How are cities evolving and changing? We explore this theme in three segments about gentrification, social entrepreneurship, and urban innovation as it relates to equity.
Helping students finish high school benefits us all. Communities in Schools of North Carolina (CISNC) is constantly working to show us why it matters to keep kids and adolescents in school. In this episode, Eric Hall, CEO and Founder of CISNC, joins us to discuss how they promote school retention.
Contrary to what we’re often told as children, words can hurt us just as badly as sticks and stones. Does that mean words should be subject to the same regulation as other weapons? We sat down with Duke professor of linguistics, Michael Newcity, and Washington Post reporter, Janell Ross, to explore freedom of speech, offensive language, and political correctness.
How do maps reflect our society? LaDale Winling of Virginia Tech joins us to explore the role of maps in our lives. We also hear from Marina Poole as she speaks with CityLab's Laura Bliss about the ways online tools might reflect human biases.
We are celebrating two years on air with a special anniversary episode highlighting some compelling moments from our conversations with researchers, professionals, and people from everyday life.
We've all seen cute cat videos online, but why do they stir our emotions? Jessica Gall Myrick joins us to discuss why media content elicits such strong emotional responses.

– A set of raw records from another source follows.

Definition is_same_line_token_or_before_block_context : Pred := either tokens_are_on_same_line is_before_block_context.

Definition is_before_multiline_block_context : Pred :=
  both is_before_block_context (negated (either next_node_all_on_same_line next_node_block_is_on_one_line)).
Definition is_multiline_block_context : Pred :=
  both is_block_context (negated (either context_node_all_on_same_line context_node_block_is_on_one_line)).
Definition is_single_line_block_context : Pred :=
  both is_block_context (either context_node_all_on_same_line context_node_block_is_on_one_line).

Definition is_brace_wrapped_context : Pred :=
  either (context_is Kind.ObjectBindingPattern) (either (context_is Kind.MappedType) is_single_line_block_context).

Definition function_decl_kinds : list Kind :=
  [Kind.FunctionDeclaration; Kind.MethodDeclaration; Kind.MethodSignature; Kind.GetAccessor; Kind.SetAccessor;
   Kind.CallSignature; Kind.FunctionExpression; Kind.Constructor; Kind.ArrowFunction; Kind.InterfaceDeclaration].
Definition is_function_decl_context : Pred := context_is_in function_decl_kinds.
Definition is_not_function_decl_context : Pred := negated is_function_decl_context.
Definition is_function_declaration_or_function_expression_context : Pred :=
  context_is_in [Kind.FunctionDeclaration; Kind.FunctionExpression].

Definition after_code_block_context (c : FormattingContext) : bool :=
  match current_token_parent c with
  | None => false
  | Some n =>
      if kind_in (node_kind n) [Kind.ClassDeclaration; Kind.ModuleDeclaration; Kind.EnumDeclaration; Kind.CatchClause;
                                Kind.ModuleBlock; Kind.SwitchStatement] then true
      else if Kind_eqb (node_kind n) Kind.Block then
        match node_parent n with
        | None => true
        | Some p => negb (Kind_eqb (node_kind p) Kind.ArrowFunction) && negb (Kind_eqb (node_kind p) Kind.FunctionExpression)
        end
      else false
  end.
Definition is_after_code_block_context : Pred := gets after_code_block_context.

Definition is_control_decl_context : Pred :=
  context_is_in [Kind.IfStatement; Kind.SwitchStatement; Kind.ForStatement; Kind.ForInStatement; Kind.ForOfStatement;
    Kind.WhileStatement; Kind.TryStatement; Kind.DoStatement; Kind.WithStatement; Kind.CatchClause].
Definition is_object_context : Pred := context_is Kind.ObjectLiteralExpression.
Definition is_function_call_context : Pred := context_is Kind.CallExpression.
Definition is_new_context : Pred := context_is Kind.NewExpression.
Definition is_function_call_or_new_context : Pred := either is_function_call_context is_new_context.
Definition is_previous_token_not_comma : Pred := gets (fun c => negb (Kind_eqb (current_kind c) Kind.CommaToken)).
Definition is_next_token_not_close_bracket : Pred := gets (fun c => negb (Kind_eqb (next_kind c) Kind.CloseBracketToken)).
Definition is_next_token_not_close_paren : Pred := gets (fun c => negb (Kind_eqb (next_kind c) Kind.CloseParenToken)).
Definition is_arrow_function_context : Pred := context_is Kind.ArrowFunction.
Definition is_import_type_context : Pred := context_is Kind.ImportType.
Definition is_non_jsx_text_context : Pred := negated (context_is Kind.JsxText).
Definition is_non_jsx_same_line_token_context : Pred := both tokens_are_on_same_line is_non_jsx_text_context.
Definition is_non_jsx_element_or_fragment_context : Pred := negated (context_is_in [Kind.JsxElement; Kind.JsxFragment]).
Definition is_jsx_expression_context : Pred := context_is_in [Kind.JsxExpression; Kind.JsxSpreadAttribute].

"I think public intellectuals have a responsibility - to be self-critical on the one hand, to do serious, nuanced work rigorously executed; but to also be able to get off those perches and out of those ivory towers and speak to the real people who make decisions" (RTI's innovative new program, RTI Scholars, is meant to bridge the work of university faculty members with the public sphere. In this episode, we speak with Jackie Olich and two current RTI scholars about the program and its importance.
How can society curb the impact of natural disasters? Gavin Smith, director for the Coastal Resilience Center of Excellence, shares his perspectives on hazard mitigation and how to plan for longterm resilience.